**ASSIGNED TASK**
Please transcribe, word for word, the line containing "(1 <= startIndex)%Z ->" and every line after it through the end of the records below, and nothing else.
[Start of section]
(* ================================================================== *)
(** * Laws of the services' pure parts                                 *)
(* ================================================================== *)

Module ServiceLaws.
Import Service.

(** ** Boolean-like strings *)

Lemma sanitizedString_again s :
  sanitizeValue true (sanitizedString s) = sanitizedString s.
Proof.
  unfold sanitizedString.
  destruct (toLowerCase s =? "true") eqn:Et; [reflexivity|].
  destruct (toLowerCase s =? "false") eqn:Ef; [reflexivity|].
  cbn [sanitizeValue]. unfold sanitizedString. now rewrite Et, Ef.
Qed.

Lemma sanitizeValue_again v :
  forall entry,
    sanitizeValue entry (sanitizeValue entry v) = sanitizeValue entry v.
Proof.
  induction v using JValue_tree_ind; intros entry; try reflexivity.
  - cbn [sanitizeValue]. destruct entry; [|reflexivity].
    apply sanitizedString_again.
  - cbn [sanitizeValue]. f_equal. rewrite map_map.
    apply map_ext_Forall.
    eapply Forall_impl; [|eassumption]. intros x Hx. apply Hx.
  - cbn [sanitizeValue]. f_equal. rewrite map_map.
    apply map_ext_Forall.
    eapply Forall_impl; [|eassumption]. intros [k x] Hx. simpl in *.
    now rewrite Hx.
Qed.

(** X27.  Sanitizing a payload twice is sanitizing it once, and it keeps
    the keys of the payload and their order. *)
Theorem sanitizing_is_idempotent :
  forall obj : Obj,
    sanitizeBooleanStrings (sanitizeBooleanStrings obj)
    = sanitizeBooleanStrings obj /\
    keys (sanitizeBooleanStrings obj) = keys obj.
Proof.
  intros obj. unfold sanitizeBooleanStrings, keys. split.
  - rewrite map_map. apply map_ext. intros [k v]. simpl.
    now rewrite sanitizeValue_again.
  - rewrite map_map. now apply map_ext.
Qed.

(** X28.  The conversion does not reach the strings of a list held
    directly under a key: such a list is left as it is, whatever it
    spells, while the same strings one list further in are converted. *)
Theorem listed_strings_are_kept :
  forall (key : string) (strings : list string),
    sanitizeBooleanStrings [(key, JArr (map JStr strings))]
    = [(key, JArr (map JStr strings))] /\
    sanitizeBooleanStrings [(key, JArr [JArr (map JStr strings)])]
    = [(key, JArr [JArr (map sanitizedString strings)])].
Proof.
  intros key strings.
  assert (Hitem : map (sanitizeValue false) (map JStr strings)
                  = map JStr strings)
    by (rewrite map_map; now apply map_ext).
  assert (Hentry : map (sanitizeValue true) (map JStr strings)
                   = map sanitizedString strings)
    by (rewrite map_map; now apply map_ext).
  unfold sanitizeBooleanStrings.
  cbn [map fst snd]. cbn [sanitizeValue negb].
  cbn [map]. cbn [sanitizeValue negb].
  now rewrite Hitem, Hentry.
Qed.

(** ** Pages *)

Section Pages.

Variable MAX_COUNT : Z.
Variable SCIM_LIST_RESPONSE_SCHEMA : string.
Variable Resource : Type.

Local Abbreviation respond :=
  (listResponse MAX_COUNT SCIM_LIST_RESPONSE_SCHEMA (Resource := Resource)).

Lemma firstn_more (n : nat) (l : list Resource) :
  firstn (Nat.min n (List.length l)) l = firstn n l.
Proof.
  destruct (Nat.le_ge_cases n (List.length l)) as [H|H].
  - now rewrite Nat.min_l.
  - rewrite Nat.min_r by assumption.
    now rewrite firstn_all, firstn_all2.
Qed.

Lemma page_closed_form startIndex count (resources : list Resource) :
  Resources (respond startIndex count resources)
  = firstn (Z.to_nat (Z.min count MAX_COUNT))
           (skipn (Z.to_nat (startIndex - 1)) resources).
Proof.
  unfold listResponse, slice. cbn [Resources].
  set (len := List.length resources).
  set (skip := Z.max (startIndex - 1) 0).
  set (take := Z.max (Z.min (if (count >? MAX_COUNT)%Z then MAX_COUNT
                             else count) MAX_COUNT) 0).
  assert (Htake : Z.to_nat take = Z.to_nat (Z.min count MAX_COUNT)).
  { unfold take. destruct (count >? MAX_COUNT)%Z eqn:E; lia. }
  assert (Hskip : Z.to_nat skip = Z.to_nat (startIndex - 1))
    by (unfold skip; lia).
  assert (H0 : (0 <= skip)%Z) by (unfold skip; lia).
  assert (H1 : (0 <= take)%Z) by (unfold take; lia).
  replace (skip <? 0)%Z with false by (symmetry; apply Z.ltb_ge; lia).
  replace (skip + take <? 0)%Z with false
    by (symmetry; apply Z.ltb_ge; lia).
  rewrite <- Htake, <- Hskip.
  destruct (Z_le_gt_dec (Z.of_nat len) skip) as [Hout|Hin].
  - rewrite !skipn_all2 by (fold len; lia). now rewrite !firstn_nil.
  - replace (Z.to_nat (Z.min skip (Z.of_nat len))) with (Z.to_nat skip)
      by lia.
    rewrite <- (firstn_more (Z.to_nat take)). f_equal.
    rewrite length_skipn. fold len. lia.
Qed.

(** X29.  The page of a listing is a window of the resources: the items
    from position [startIndex] on (from the first when [startIndex] is
    below one), at most [count] and at most [MAX_COUNT] of them (none
    when either is negative).  So [itemsPerPage] never exceeds
    [MAX_COUNT] nor [totalResults], and the cap applied to [count] on
    entry changes nothing. *)
Theorem page_is_a_window :
  forall (startIndex count : Z) (resources : list Resource),
    let response := listResponse MAX_COUNT SCIM_LIST_RESPONSE_SCHEMA startIndex count
                      resources in
    Resources response
    = firstn (Z.to_nat (Z.min count MAX_COUNT))
             (skipn (Z.to_nat (startIndex - 1)) resources) /\
    itemsPerPage response
    = Nat.min (Z.to_nat (Z.min count MAX_COUNT))
              (totalResults response - Z.to_nat (startIndex - 1)) /\
    (itemsPerPage response <= Z.to_nat MAX_COUNT)%nat /\
    (itemsPerPage response <= totalResults response)%nat.
Proof.
  intros startIndex count resources response.
  pose proof (page_closed_form startIndex count resources) as Hpage.
  fold response in Hpage.
  assert (Hitems : itemsPerPage response = List.length (Resources response))
    by reflexivity.
  assert (Htotal : totalResults response = List.length resources)
    by reflexivity.
  rewrite Hitems, Hpage, Htotal, length_firstn, length_skipn.
  repeat split; lia.
Qed.

Lemma firstn_plus (a b : nat) : forall l : list Resource,
  firstn a l ++ firstn b (skipn a l) = firstn (a + b) l.
Proof.
  induction a as [|a IH]; intros l; [reflexivity|].
  destruct l as [|x r]; simpl.
  - now rewrite firstn_nil.
  - now rewrite IH.
Qed.

(** X30.  Consecutive pages tile the listing: for a start index of at
    least one and two counts that together stay within [MAX_COUNT], the
    page of the first count followed by the page that starts right after
    it is the page of both counts together. *)
Theorem consecutive_pages_tile :
  forall (startIndex count count' : Z) (resources : list Resource),
    (1 <= startIndex)%Z ->
    (0 <= count)%Z -> (0 <= count')%Z ->
    (count + count' <= MAX_COUNT)%Z ->
    Resources (listResponse MAX_COUNT SCIM_LIST_RESPONSE_SCHEMA
                 startIndex count resources)
    ++ Resources (listResponse MAX_COUNT SCIM_LIST_RESPONSE_SCHEMA
                    (startIndex + count) count' resources)
    = Resources (listResponse MAX_COUNT SCIM_LIST_RESPONSE_SCHEMA
                   startIndex (count + count') resources).
Proof.
  intros startIndex count count' resources Hs Hc Hc' Hmax.
  rewrite !page_closed_form.
  replace (Z.to_nat (Z.min count MAX_COUNT)) with (Z.to_nat count) by lia.
  replace (Z.to_nat (Z.min count' MAX_COUNT)) with (Z.to_nat count') by lia.
  replace (Z.to_nat (Z.min (count + count') MAX_COUNT))
    with (Z.to_nat count + Z.to_nat count')%nat by lia.
  replace (Z.to_nat (startIndex + count - 1))
    with (Z.to_nat count + Z.to_nat (startIndex - 1))%nat by lia.
  rewrite <- skipn_skipn. apply firstn_plus.
Qed.

End Pages.

(** Two pages of two out of five resources, with at most ten a page. *)
Lemma consecutive_pages_tile_witness :
  Resources (listResponse 10 "ListResponse" 1 2 [1; 2; 3; 4; 5]%nat)
  ++ Resources (listResponse 10 "ListResponse" 3 2 [1; 2; 3; 4; 5]%nat)
  = [1; 2; 3; 4]%nat.
Proof.
  exact (consecutive_pages_tile 10 "ListResponse" nat 1 2 2
           [1; 2; 3; 4; 5]%nat
           ltac:(lia) ltac:(lia) ltac:(lia) ltac:(lia)).
Defined.

End ServiceLaws.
[End of section]
**RESULT OF THIS EXERCISE**
    (1 <= startIndex)%Z ->
    (0 <= count)%Z -> (0 <= count')%Z ->
    (count + count' <= MAX_COUNT)%Z ->
    Resources (listResponse MAX_COUNT SCIM_LIST_RESPONSE_SCHEMA
                 startIndex count resources)
    ++ Resources (listResponse MAX_COUNT SCIM_LIST_RESPONSE_SCHEMA
                    (startIndex + count) count' resources)
    = Resources (listResponse MAX_COUNT SCIM_LIST_RESPONSE_SCHEMA
                   startIndex (count + count') resources).
Proof.
  intros startIndex count count' resources Hs Hc Hc' Hmax.
  rewrite !page_closed_form.
  replace (Z.to_nat (Z.min count MAX_COUNT)) with (Z.to_nat count) by lia.
  replace (Z.to_nat (Z.min count' MAX_COUNT)) with (Z.to_nat count') by lia.
  replace (Z.to_nat (Z.min (count + count') MAX_COUNT))
    with (Z.to_nat count + Z.to_nat count')%nat by lia.
  replace (Z.to_nat (startIndex + count - 1))
    with (Z.to_nat count + Z.to_nat (startIndex - 1))%nat by lia.
  rewrite <- skipn_skipn. apply firstn_plus.
Qed.

End Pages.

(** Two pages of two out of five resources, with at most ten a page. *)
Lemma consecutive_pages_tile_witness :
  Resources (listResponse 10 "ListResponse" 1 2 [1; 2; 3; 4; 5]%nat)
  ++ Resources (listResponse 10 "ListResponse" 3 2 [1; 2; 3; 4; 5]%nat)
  = [1; 2; 3; 4]%nat.
Proof.
  exact (consecutive_pages_tile 10 "ListResponse" nat 1 2 2
           [1; 2; 3; 4; 5]%nat
           ltac:(lia) ltac:(lia) ltac:(lia) ltac:(lia)).
Defined.

End ServiceLaws.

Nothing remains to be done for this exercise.